By making programming more mathematical, a community of computer scientists is hoping to eliminate the coding bugs that can open doors to hackers, spill digital secrets and generally plague modern society. From a report: Now a set of computer scientists has taken a major step toward this goal with the release today of EverCrypt, a set of digital cryptography tools. The researchers were able to prove -- in the sense that you can prove the Pythagorean theorem -- that their approach to online security is completely invulnerable to the main types of hacking attacks that have felled other programs in the past. "When we say proof, we mean we prove that our code can't suffer these kinds of attacks," said Karthik Bhargavan, a computer scientist at Inria in Paris who worked on EverCrypt.

EverCrypt was not written the way most code is written. Ordinarily, a team of programmers creates software that they hope will satisfy certain objectives. Once they finish, they test the code. If it accomplishes the objectives without showing any unwanted behavior, the programmers conclude that the software does what it's supposed to do. Yet coding errors often manifest only in extreme "corner cases" -- a perfect storm of unlikely events that reveals a critical vulnerability. Many of the most damaging hacking attacks in recent years have exploited just such corner cases.

4 of 194 comments (clear)

  1. Completely secure and free of bugs. by olsmeister · · Score: 5, Funny

    Until it's installed on a computer that uses an Intel (tm) processor, that is....

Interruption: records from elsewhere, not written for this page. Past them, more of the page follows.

(** ** The text the parameter list is copied from *)

(** X7: [getParameterList] copies the buffer as it is, from right after
    the name up to, but not including, the last character before the
    opening brace, and touches nothing.  Whatever stands there comes
    along, a qualifier after the closing parenthesis too, and whatever
    the one character before the brace is, it is left out. *)
Theorem getParameterList_copies_verbatim SM Function Body h pre mid sep rest :
  SourceManager h = Some SM ->
  getBody Function = Some Body ->
  str_length (getNameAsString Function) < 2 ^ 31 ->
  fileBuffer SM = pre ++ mid ++ String sep rest ->
  str_length pre = getLocation Function + str_length (getNameAsString Function) ->
  stmt_getLocStart Body
  = getLocation Function + str_length (getNameAsString Function) + str_length mid + 1 ->
  getParameterList Function (getNameAsString Function) h = Returned mid h
  /\ getFunctionPrototype Function h
     = Returned (getReturnType Function ++ " " ++ getNameAsString Function ++ mid) h.
Proof.
  intros HSM Hbody Hlen Hbuf Hpre Hbrace.
  pose proof (str_length_nonneg (getNameAsString Function)) as Hnn.
  assert (Hrange :
            string_of_range SM
              (getLocWithOffset (getLocation Function)
                 (Int.to_int (str_length (getNameAsString Function))))
              (getLocWithOffset (stmt_getLocStart Body) (-1))
            = Some mid).
  { unfold string_of_range, getLocWithOffset.
    rewrite to_int_small by lia. rewrite <- Hpre, Hbrace, <- Hpre.
    pose proof (str_length_nonneg pre). pose proof (str_length_nonneg mid).
    pose proof (str_length_nonneg rest).
    assert (Hall : str_length (fileBuffer SM)
                   = str_length pre + (str_length mid + (1 + str_length rest))).
    { rewrite Hbuf, !str_length_append. unfold str_length at 3.
      cbn [String.length]. unfold str_length. lia. }
    replace (0 <=? str_length pre) with true by (symmetry; apply Z.leb_le; lia).
    replace (str_length pre <=? _) with true by (symmetry; apply Z.leb_le; lia).
    replace (_ <=? str_length (fileBuffer SM)) with true
      by (symmetry; apply Z.leb_le; lia).
    cbn [andb]. f_equal.
    replace (str_length pre + str_length mid + 1 + -1 - str_length pre)
      with (str_length mid) by lia.
    rewrite !to_nat_str_length, Hbuf. apply substring_middle. }
  split.
  - cbv beta iota zeta delta
      [getParameterList bind get_SourceManager deref ret fatal getCharacterData].
    rewrite HSM, Hbody. now rewrite Hrange.
  - rewrite (getFunctionPrototype_eval Function h SM HSM), Hbody.
    now rewrite Hrange.
Qed.

Lemma getParameterList_copies_verbatim_witness :
  getParameterList const_decl "f" (after_run const_match fresh_handler [])
  = Returned "(int x) const" (after_run const_match fresh_handler [])
  /\ getFunctionPrototype const_decl (after_run const_match fresh_handler [])
     = Returned ("int" ++ " " ++ "f" ++ "(int x) const")
         (after_run const_match fresh_handler []).
Proof.
  apply (getParameterList_copies_verbatim const_source const_decl const_body
           (after_run const_match fresh_handler [])
           "int f" "(int x) const" " " "{ return x; }").
  - reflexivity.
  - reflexivity.
  - vm_compute. reflexivity.
  - reflexivity.
  - reflexivity.
  - reflexivity.
Defined.

(** ** The edits of a returning invocation *)



(** ** The forwarding list of a longer parameter list *)

Lemma concat_app sep l1 l2 :
  l1 <> [] -> l2 <> [] ->
  String.concat sep (l1 ++ l2) = String.concat sep l1 ++ sep ++ String.concat sep l2.
Proof.
  intros H1 H2. induction l1 as [| a l1 IH]; [contradiction |].
  destruct l1 as [| b l1'].
  - destruct l2 as [| c l2']; [contradiction |]. reflexivity.
  - change ((a :: b :: l1') ++ l2)%list with (a :: b :: (l1' ++ l2))%list.
    rewrite !concat_cons.
    change (b :: (l1' ++ l2))%list with ((b :: l1') ++ l2)%list.
    rewrite IH by discriminate.
    now rewrite !append_assoc.
Qed.

(** X9: the forwarding list of a parameter list made of two non-empty
    parts is the list of the first part, the separator, and the list of
    the second part: the separator test of the loop, which compares the
    counter with the total number of parameters, puts one separator at
    the seam and none at the end. *)
Theorem getParameterNames_app Function Function1 Function2 :
  parameters Function = (parameters Function1 ++ parameters Function2)%list ->
  parameters Function1 <> [] ->
  parameters Function2 <> [] ->
  getParameterNames Function
  = getParameterNames Function1 ++ ", " ++ getParameterNames Function2.
Proof.
  intros Hparams H1 H2.
  rewrite !getParameterNames_concat, Hparams.
  unfold names_of. rewrite map_app.
  apply concat_app.
  - destruct (parameters Function1); [contradiction | discriminate].
  - destruct (parameters Function2); [contradiction | discriminate].
Qed.

Lemma getParameterNames_app_witness :
  getParameterNames h_decl = getParameterNames f_decl ++ ", " ++ ", z".
Proof.
  apply (getParameterNames_app h_decl f_decl
           (mkFunctionDecl "t" "int" [mkParm "int" ""; mkParm "int" "z"] 4 0 9 None)).
  - reflexivity.
  - discriminate.
  - discriminate.
Defined.

(** ** An empty forwarding list *)

Lemma append_empty s t : s ++ t = "" -> s = "" /\ t = "".
Proof. destruct s; cbn; [auto | discriminate]. Qed.

(** X10: the forwarding list is empty in two cases only: the function
    has no parameter, or it has a single parameter and that one has no
    name.  In the second case the wrapper calls [proxy()] although the
    function takes an argument. *)
Theorem getParameterNames_empty Function :
  getParameterNames Function = ""
  <-> parameters Function = []
      \/ exists p, parameters Function = [p] /\ parmName p = "".
Proof.
  rewrite getParameterNames_concat. split.
  - destruct (parameters Function) as [| p [| q rest]]; intros Hempty.
    + now left.
    + right. exists p. split; [reflexivity | exact Hempty].
    + cbn [names_of map] in Hempty. rewrite concat_cons in Hempty.
      apply append_empty in Hempty. destruct Hempty as [_ Hsep].
      discriminate Hsep.
  - intros [-> | (p & -> & Hname)]; [reflexivity | exact Hname].
Qed.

  2. Really, proven free of bugs? by JoeyRox · · Score: 3, Funny
  3. Re:The interesting bit... by Anubis+IV · · Score: 3, Funny

    F* (pronounced "F star") was the grade my university would give to students who failed a course, but not just for any failure. The F* grade was reserved for those who cheated on an exam, plagiarized papers, or were otherwise caught engaging in unethical behavior. It was a scarlet letter that went on their official transcript, forever branding them as someone you couldn't trust (or as someone who wasn't competent enough to NOT get caught, depending on your outlook).

    As a result, it's kinda hard for me to shake the feeling that there's something untrustworthy about this software.

  4. Re:Bullshit by CyberSlugGump · · Score: 3, Funny

    Reminds me of the famous Donald Knuth quotation: Beware of bugs in the above code; I have only proved it correct, not tried it.